**PROBLEM TO WORK ON:** What you output should match the data below exactly.

►

(** * Text/Image generator demo (Streamlit + Gemini): the script as a
      state-passing program, and the properties of its response loop.

    The source is one Streamlit script, [text_image_generator]: a start-up
    block that configures the API key, and three button handlers (text,
    configured text, image).  The image handler walks the parts of the first
    candidate, writes text parts and base64-decodes and shows inline images.

    The script is embedded as a computation over an explicit world (the
    page rendered so far, the generation calls issued so far, the configured
    key) that may raise a Python exception or Streamlit's stop signal. *)

From Stdlib Require Import ZArith List String Ascii Lia Bool.
From Stdlib Require Import Strings.Byte Numbers.DecimalString Floats.
From stdpp Require Import gmap strings.
Import ListNotations.

Local Open Scope string_scope.
Local Open Scope Z_scope.
Local Open Scope list_scope.

(* ===================================================================== *)
(** ** Python exceptions *)
(* ===================================================================== *)

(** The exception classes the script can meet.  Every one of them derives
    from [Exception]; [binascii.Error] derives from [ValueError].
    [OtherException] stands for whatever the SDK or the transport raises
    (quota, authentication, model errors, ...). *)
Inductive exn_class :=
| Exception
| AttributeError
| KeyError
| FileNotFoundError
| IndexError
| ValueError
| binascii_Error
| UnidentifiedImageError
| OtherException (name : string).

(** A raised exception: its class and what [str(e)] prints. *)
Record exn := mk_exn { exn_cls : exn_class; exn_str : string }.

Definition exn_class_eqb (c d : exn_class) : bool :=
  match c, d with
  | Exception, Exception
  | AttributeError, AttributeError
  | KeyError, KeyError
  | FileNotFoundError, FileNotFoundError
  | IndexError, IndexError
  | ValueError, ValueError
  | binascii_Error, binascii_Error
  | UnidentifiedImageError, UnidentifiedImageError => true
  | OtherException n, OtherException m => String.eqb n m
  | _, _ => false
  end.

(** [issubclass c d], as an [except d:] clause tests it. *)
Definition issubclass (c d : exn_class) : bool :=
  match d with
  | Exception => true
  | ValueError => exn_class_eqb c ValueError || exn_class_eqb c binascii_Error
  | _ => exn_class_eqb c d
  end.

(* ===================================================================== *)
(** ** Bytes and base64 *)
(* ===================================================================== *)

Module Base64.

Definition byte_to_Z (b : byte) : Z := Z.of_N (Byte.to_N b).

(** Storing an [int] into an [unsigned char]: the low eight bits. *)
Definition Z_to_byte (z : Z) : byte :=
  match Byte.of_N (Z.to_N (z mod 256)) with
  | Some b => b
  | None => "000"%byte
  end.

Definition bytes_of (s : string) : list byte := list_byte_of_string s.

Definition BASE64_PAD : byte := "="%byte.

Definition table_b2a_base64 : list byte :=
  bytes_of "ABCDEFGHIJKLMNOPQRSTUVWXYZabcdefghijklmnopqrstuvwxyz0123456789+/".

Definition b2a (sextet : Z) : byte :=
  nth (Z.to_nat sextet) table_b2a_base64 "000"%byte.

(** [table_a2b_base64]: the value of an alphabet character, 64 for the pad
    character, 255 (the table's -1 as an unsigned char) for any other. *)
Definition table_a2b_base64 (c : byte) : Z :=
  let n := byte_to_Z c in
  if (65 <=? n) && (n <=? 90) then n - 65
  else if (97 <=? n) && (n <=? 122) then n - 71
  else if (48 <=? n) && (n <=? 57) then n + 4
  else if n =? 43 then 62
  else if n =? 47 then 63
  else if n =? 61 then 64
  else 255.

(** How the decoding loop ends: it jumps out at a complete pad sequence, or
    it reaches the end of the input at some position in a quad. *)
Inductive a2b_exit :=
| A2B_done (bin : list byte)
| A2B_end (quad_pos : Z) (bin : list byte).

◄

**WRITTEN ANSWER:**
(** * Text/Image generator demo (Streamlit + Gemini): the script as a
      state-passing program, and the properties of its response loop.

    The source is one Streamlit script, [text_image_generator]: a start-up
    block that configures the API key, and three button handlers (text,
    configured text, image).  The image handler walks the parts of the first
    candidate, writes text parts and base64-decodes and shows inline images.

    The script is embedded as a computation over an explicit world (the
    page rendered so far, the generation calls issued so far, the configured
    key) that may raise a Python exception or Streamlit's stop signal. *)

From Stdlib Require Import ZArith List String Ascii Lia Bool.
From Stdlib Require Import Strings.Byte Numbers.DecimalString Floats.
From stdpp Require Import gmap strings.
Import ListNotations.

Local Open Scope string_scope.
Local Open Scope Z_scope.
Local Open Scope list_scope.

(* ===================================================================== *)
(** ** Python exceptions *)
(* ===================================================================== *)

(** The exception classes the script can meet.  Every one of them derives
    from [Exception]; [binascii.Error] derives from [ValueError].
    [OtherException] stands for whatever the SDK or the transport raises
    (quota, authentication, model errors, ...). *)
Inductive exn_class :=
| Exception
| AttributeError
| KeyError
| FileNotFoundError
| IndexError
| ValueError
| binascii_Error
| UnidentifiedImageError
| OtherException (name : string).

(** A raised exception: its class and what [str(e)] prints. *)
Record exn := mk_exn { exn_cls : exn_class; exn_str : string }.

Definition exn_class_eqb (c d : exn_class) : bool :=
  match c, d with
  | Exception, Exception
  | AttributeError, AttributeError
  | KeyError, KeyError
  | FileNotFoundError, FileNotFoundError
  | IndexError, IndexError
  | ValueError, ValueError
  | binascii_Error, binascii_Error
  | UnidentifiedImageError, UnidentifiedImageError => true
  | OtherException n, OtherException m => String.eqb n m
  | _, _ => false
  end.

(** [issubclass c d], as an [except d:] clause tests it. *)
Definition issubclass (c d : exn_class) : bool :=
  match d with
  | Exception => true
  | ValueError => exn_class_eqb c ValueError || exn_class_eqb c binascii_Error
  | _ => exn_class_eqb c d
  end.

(* ===================================================================== *)
(** ** Bytes and base64 *)
(* ===================================================================== *)

Module Base64.

Definition byte_to_Z (b : byte) : Z := Z.of_N (Byte.to_N b).

(** Storing an [int] into an [unsigned char]: the low eight bits. *)
Definition Z_to_byte (z : Z) : byte :=
  match Byte.of_N (Z.to_N (z mod 256)) with
  | Some b => b
  | None => "000"%byte
  end.

Definition bytes_of (s : string) : list byte := list_byte_of_string s.

Definition BASE64_PAD : byte := "="%byte.

Definition table_b2a_base64 : list byte :=
  bytes_of "ABCDEFGHIJKLMNOPQRSTUVWXYZabcdefghijklmnopqrstuvwxyz0123456789+/".

Definition b2a (sextet : Z) : byte :=
  nth (Z.to_nat sextet) table_b2a_base64 "000"%byte.

(** [table_a2b_base64]: the value of an alphabet character, 64 for the pad
    character, 255 (the table's -1 as an unsigned char) for any other. *)
Definition table_a2b_base64 (c : byte) : Z :=
  let n := byte_to_Z c in
  if (65 <=? n) && (n <=? 90) then n - 65
  else if (97 <=? n) && (n <=? 122) then n - 71
  else if (48 <=? n) && (n <=? 57) then n + 4
  else if n =? 43 then 62
  else if n =? 47 then 63
  else if n =? 61 then 64
  else 255.

(** How the decoding loop ends: it jumps out at a complete pad sequence, or
    it reaches the end of the input at some position in a quad. *)
Inductive a2b_exit :=
| A2B_done (bin : list byte)
| A2B_end (quad_pos : Z) (bin : list byte).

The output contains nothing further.